Credit: Mary H. Schweitzer
SYDNEY: Researchers have found blood vessels and proteins in an 80-million-year-old hadrosaur fossil, strengthening evidence that tissue remains really can be extracted from such ancient fossils.
In 2005 a 68-million-year-old Tyrannosaurus rex bone was found, which appeared to contain blood vessels and cells. Two years later, researchers led by Mary Schweitzer, from North Carolina State University, in Raleigh, USA, and John Asara, from the Beth Israel Deaconess Medical Centre in Boston, claimed to have extracted collagen from the fossil (see, Protein extracted from T. rex fossil).
Structural protein
Collagen is one of the main structural proteins present in body tissues. The team reconstructed the protein sequence for the collagen and compared it the sequence in other species such as frogs and chickens.

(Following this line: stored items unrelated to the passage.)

(** ** Frames *)
(** [d'] differs from [d] in the override [(j, nm)] and in new nodes only. *)
Definition differs_at (d d' : Index) (j : Z) (nm : bytes) : Prop :=
  (forall k, k <> (j, nm) -> entries d' !! k = entries d !! k)
  /\ (forall i, is_Some (nodes d !! i) -> nodes d' !! i = nodes d !! i).
Lemma view_from_frame d d' l full j nm p : IndexInv d -> differs_at d d' j nm -> walks (entries d) ROOT_NODE_ID p j ->
  (forall r, full <> p ++ nm :: r) ->
  forall names walked u lp, full = walked ++ names -> (forall i, u = Some i -> walks (entries d) ROOT_NODE_ID walked i) ->
  view_from d' l full walked u lp names = view_from d l full walked u lp names.
Proof.
  intros I [De Dn] W N. induction names as [|x names IH]; intros walked u lp F U; [done|]. cbn [view_from].
  assert (Q : (match u with Some parent => query_entry parent x d' | None => Ok None end)
              = (match u with Some parent => query_entry parent x d | None => Ok None end)).
  { destruct u as [i|]; [|done]. unfold query_entry. rewrite De; [done|]. intros [= -> ->].
    rewrite (walks_unique d _ _ _ I W (U _ eq_refl)) in N. by apply (N names). }
  rewrite Q. destruct (match u with Some parent => query_entry parent x d | None => Ok None end) as [[e|]| |] eqn:Eq; cbn [obind]; [..|done|done].
  - destruct (entry_state e) as [i|] eqn:Es; [|done]. destruct u as [i0|]; [|done].
    apply query_entry_spec in Eq as (Enm & Ee & _ & P); [|done]. rewrite Es in Ee, P.
    assert (Ed := edge_row _ _ _ _ _ Ee). unfold node at 1. rewrite Dn by apply P. fold (node i d).
    destruct (node i d) as [n| |] eqn:En; cbn [obind]; [|done..]. case_bool_decide; [done|]. case_bool_decide; [|done]. cbn [negb].
    apply IH; [unfold join; by rewrite <- app_assoc|]. intros k [= <-]. apply node_record in En as (-> & _ & _); [|done]. econstructor; [by apply U|done].
  - destruct lp as [parent|]; [|done]. destruct (look l _ _) as [[m|]| |]; cbn [obind]; [|done..].
    destruct (entry_kind m full) as [k| |]; cbn [obind]; [|done..]. case_bool_decide; [done|]. case_bool_decide; [|done]. cbn [negb].
    apply IH; [unfold join; by rewrite <- app_assoc|done].
Qed.
Lemma merged_view_frame d d' l j nm p q : IndexInv d -> differs_at d d' j nm -> walks (entries d) ROOT_NODE_ID p j ->
  (forall r, q <> p ++ nm :: r) -> view_at d' l q = view_at d l q.
Proof.
  intros I D W N. unfold view_at. case_bool_decide.
  - unfold node. destruct (inv_root _ I) as (r & E & _). by rewrite (proj2 D) by by exists r.
  - eapply view_from_frame; [done..|]. intros i [= <-]. constructor.
Qed.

Because of the controversial nature of the previous findings, the team set out to replicate them with another fossil. This time they searched for dinosaur fossils buried in deep sandstones, which were likely to be well preserved, and they speeded up the process of getting them from the field to the lab.
As they detail today in the U.S. journal Science, they hit gold in the form of a femur from a duck-billed hadrosaur, Brachylophosaurus canadensis, dug up in Montana's Judith River formation.
"This shows that the T. rex study was not a one-hit wonder and other dinosaur fossils show preserved protein," said Asara, "[Our] study pushes the field of molecular palaeontology… further as it shows that the ability to study fossils at the molecular level is possible."
X marks the spot
Schweitzer said they had learnt from the earlier T. rex study where to look for environments that might be more likely to preserve protein and tissue in fossils. By looking in rocks such as iron-rich sandstones, they were able to find bones from which they could obtain and sequence proteins.
The results show "we don't really understand as much as we thought about how cells and tissues and molecules degrade in the protected environment of bone," said Schweitzer.
The sequences allowed the scientists to construct new family trees comparing dinosaurs with other animals such as humans, mice and alligators. They found that the B. canadensis collagen sequence was similar to the T. rex sequence they'd previously obtained, and both were in the same group as chickens and ostriches, thought to be descended from dinosaurs.